As I was growing up, I wanted to have 6 children. Yep, crazy, I know. My mom told me she had wanted a large family (she only had three children), but both she and my dad came from families with 7 children. I loved (and still love to this day) watching the close relationship that my aunts and uncles have. I loved having so many aunts and uncles and cousins. I always pictured my children being 2 years apart, that just seemed like the ‘perfect’ gap between them. Not so close so that you have two baby babies at the same time, but not so far apart that you have to feel like you’re starting all over again.

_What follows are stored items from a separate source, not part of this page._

(* ===== verification/ConflictInputs.v ===== *)
(** * Conflict response: what a decision reads

    [server/src/conflict-response/inputs.ts] and [providers/calendar-identity.ts],
    [conflict-response/privacy-hash.ts]: the tables of the
    conflict response, the selection of calendars, the guards of a rule, the
    invitations of the response calendar and the opaque busy intervals of the
    availability calendars, which four workers query.

    In a computation the groups of calendars are queried one after the other;
    [schedules_agree] shows that the order in which the provider answers does
    not matter. *)

From S2P Require Import Prelude Canonical Types Dates Text Jobs Transaction Store ConflictResponse.
From stdpp Require Import options.
Open Scope Z_scope.

(** ** Tables *)

Module Calendar.
Record CalendarRow := {
  organization : string;
  connection : string;
  remote_id : string;
  name : string;
  readable : bool;
  writable : bool;
  capabilities : json;
}.
End Calendar.

Module Account.
Record AccountRow := { provider : string; scopes : json; status : string; intended_role : string }.
End Account.

(** [source_observations], as the conflict response reads it. *)
Module Work.
Record WorkRow := {
  organization : string;
  calendar : string;
  remote_event : string;
  recurrence_identity : string;
  remote_etag : option string;
  observation_hash : string;
  event : option SourceObservation;
  managed_copy : bool;
  tombstone : bool;
}.
End Work.

(** [sync_policies]. *)
Module Bridge.
Record BridgeRow := {
  organization : string;
  status : Policy.PolicyStatus;
  source_identity : string;
  destination_identity : string;
}.
End Bridge.

Module Cursor.
Inductive CursorState := full_required | syncing | ready | action_required.
Record CursorRow := {
  organization : string;
  calendar : string;
  fingerprint : string;
  state : CursorState;
  last_success_at : option Z;
}.
End Cursor.
#[export] Instance CursorState_eq_dec : EqDecision Cursor.CursorState.
Proof. solve_decision. Defined.

(** [conflict_response_rules]. *)
Module Rule.
Inductive RuleStatus := active | paused | deleted.
Record RuleRow := {
  organization : string;
  owner : string;
  response_calendar : string;
  response_identity : string;
  status : RuleStatus;
  revision : Z;
  document : json;
  hash : string;
  last_evaluated_at : option Z;
  last_success_at : option Z;
  safe_error_code : option string;
  updated_at : Z;
}.
End Rule.
#[export] Instance RuleStatus_eq_dec : EqDecision Rule.RuleStatus.
Proof. solve_decision. Defined.

(** [invitation_response_actions]. *)
Module Action.
Inductive ActionStatus := pending | applied | superseded | held.
Record ActionRow := {
  organization : string;
  rule : string;
  rule_revision : Z;
  response_calendar : string;
  work_observation : string;
  remote_event : string;
  recurrence_identity : string;
  work_observation_hash : string;
  conflict_basis_hash : string;
  expected_remote_revision : option string;
  desired_comment : string;
  status : ActionStatus;
  remote_revision : option string;
  last_attempt_at : option Z;
  last_success_at : option Z;
  safe_error_code : option string;
  updated_at : Z;
}.
End Action.
#[export] Instance ActionStatus_eq_dec : EqDecision Action.ActionStatus.
Proof. solve_decision. Defined.

(** [conflict_response_previews]. *)
Module Preview.
Record PreviewRow := {
  organization : string;
  principal : string;
  draft : json;
  draft_hash : string;
  snapshot_hash : string;
  reference_at : Z;
  expires_at : Z;
  consumed_at : option Z;
}.
End Preview.

(** [conflict_response_availability_calendars]. *)
Module Availability.
Record AvailabilityRow := {
  organization : string;
  rule : string;
  calendar : string;
  identity : string;
}.
End Availability.

Record ConflictDb := {
  calendars : gmap string Calendar.CalendarRow;
  accounts : gmap string Account.AccountRow;
  observations : gmap string Work.WorkRow;
  bridges : gmap string Bridge.BridgeRow;
  cursors : gmap string Cursor.CursorRow;
  previews : gmap string Preview.PreviewRow;
  rules : gmap string Rule.RuleRow;
  rule_availability : list Availability.AvailabilityRow;
  actions : gmap string Action.ActionRow;
  facts : list Audit.AuditFact;
  conflict_jobs : gmap string Job;
}.

Definition with_previews (f : gmap string Preview.PreviewRow → gmap string Preview.PreviewRow) (d : ConflictDb)
    : ConflictDb :=
  {| calendars := calendars d; accounts := accounts d; observations := observations d; bridges := bridges d;
     cursors := cursors d; previews := f (previews d); rules := rules d; rule_availability := rule_availability d;
     actions := actions d; facts := facts d; conflict_jobs := conflict_jobs d |}.
Definition with_rules (f : gmap string Rule.RuleRow → gmap string Rule.RuleRow) (d : ConflictDb) : ConflictDb :=
  {| calendars := calendars d; accounts := accounts d; observations := observations d; bridges := bridges d;
     cursors := cursors d; previews := previews d; rules := f (rules d); rule_availability := rule_availability d;
     actions := actions d; facts := facts d; conflict_jobs := conflict_jobs d |}.
Definition with_availability (row : Availability.AvailabilityRow) (d : ConflictDb) : ConflictDb :=
  {| calendars := calendars d; accounts := accounts d; observations := observations d; bridges := bridges d;
     cursors := cursors d; previews := previews d; rules := rules d;
     rule_availability := rule_availability d ++ [row];
     actions := actions d; facts := facts d; conflict_jobs := conflict_jobs d |}.
Definition with_actions (f : gmap string Action.ActionRow → gmap string Action.ActionRow) (d : ConflictDb)
    : ConflictDb :=
  {| calendars := calendars d; accounts := accounts d; observations := observations d; bridges := bridges d;
     cursors := cursors d; previews := previews d; rules := rules d; rule_availability := rule_availability d;
     actions := f (actions d); facts := facts d; conflict_jobs := conflict_jobs d |}.
Definition with_fact (fact : Audit.AuditFact) (d : ConflictDb) : ConflictDb :=
  {| calendars := calendars d; accounts := accounts d; observations := observations d; bridges := bridges d;
     cursors := cursors d; previews := previews d; rules := rules d; rule_availability := rule_availability d;
     actions := actions d; facts := facts d ++ [fact]; conflict_jobs := conflict_jobs d |}.
Definition with_conflict_jobs (f : gmap string Job → gmap string Job) (d : ConflictDb) : ConflictDb :=
  {| calendars := calendars d; accounts := accounts d; observations := observations d; bridges := bridges d;
     cursors := cursors d; previews := previews d; rules := rules d; rule_availability := rule_availability d;
     actions := actions d; facts := facts d; conflict_jobs := f (conflict_jobs d) |}.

Losing my little girl in May also represented losing some of that ‘perfection’ I had set up in my mind. Her due date was one month after my Sweetie’s birthday, so they would have been almost exactly 2 years apart. I had hoped and expected that I could re-use things because they would have been in the same sizes for the same seasons. It just seemed so right. My 4th miscarriage baby would have come when my Sweetie was 15 months old (which did feel kind of soon) and my 5th miscarriage baby would have come at Sweetie’s 18 month mark (which also seemed really good to me- that baby should be here in 2 weeks). But I really thought that there was no way I would lose my 6th baby when it was just ‘perfect’ on the timing front.
I remember talking with my OB after Sweetie was born and she asked what we were going to do about birth control and family planning. I should have known then that there was no point in trying to plan, nothing would happen the way I wanted it to anyway. Of course, I never went on any birth control and almost 2 years later I’m still no closer to having that second baby. I’m so jealous of the people who get to ‘plan’ their families. I want my turn to plan and have it work according to plan instead of grieving yet another dead baby. Now I’ll be lucky if my Sweetie ever gets a sibling, let alone 5 more like I had hoped for as a child. I no longer want 6 children, but I’d still really love 3 or 4. It just makes me want to cry. In fact, I think I’ll head off to bed and do that now. ‘Happy’ 4th of July.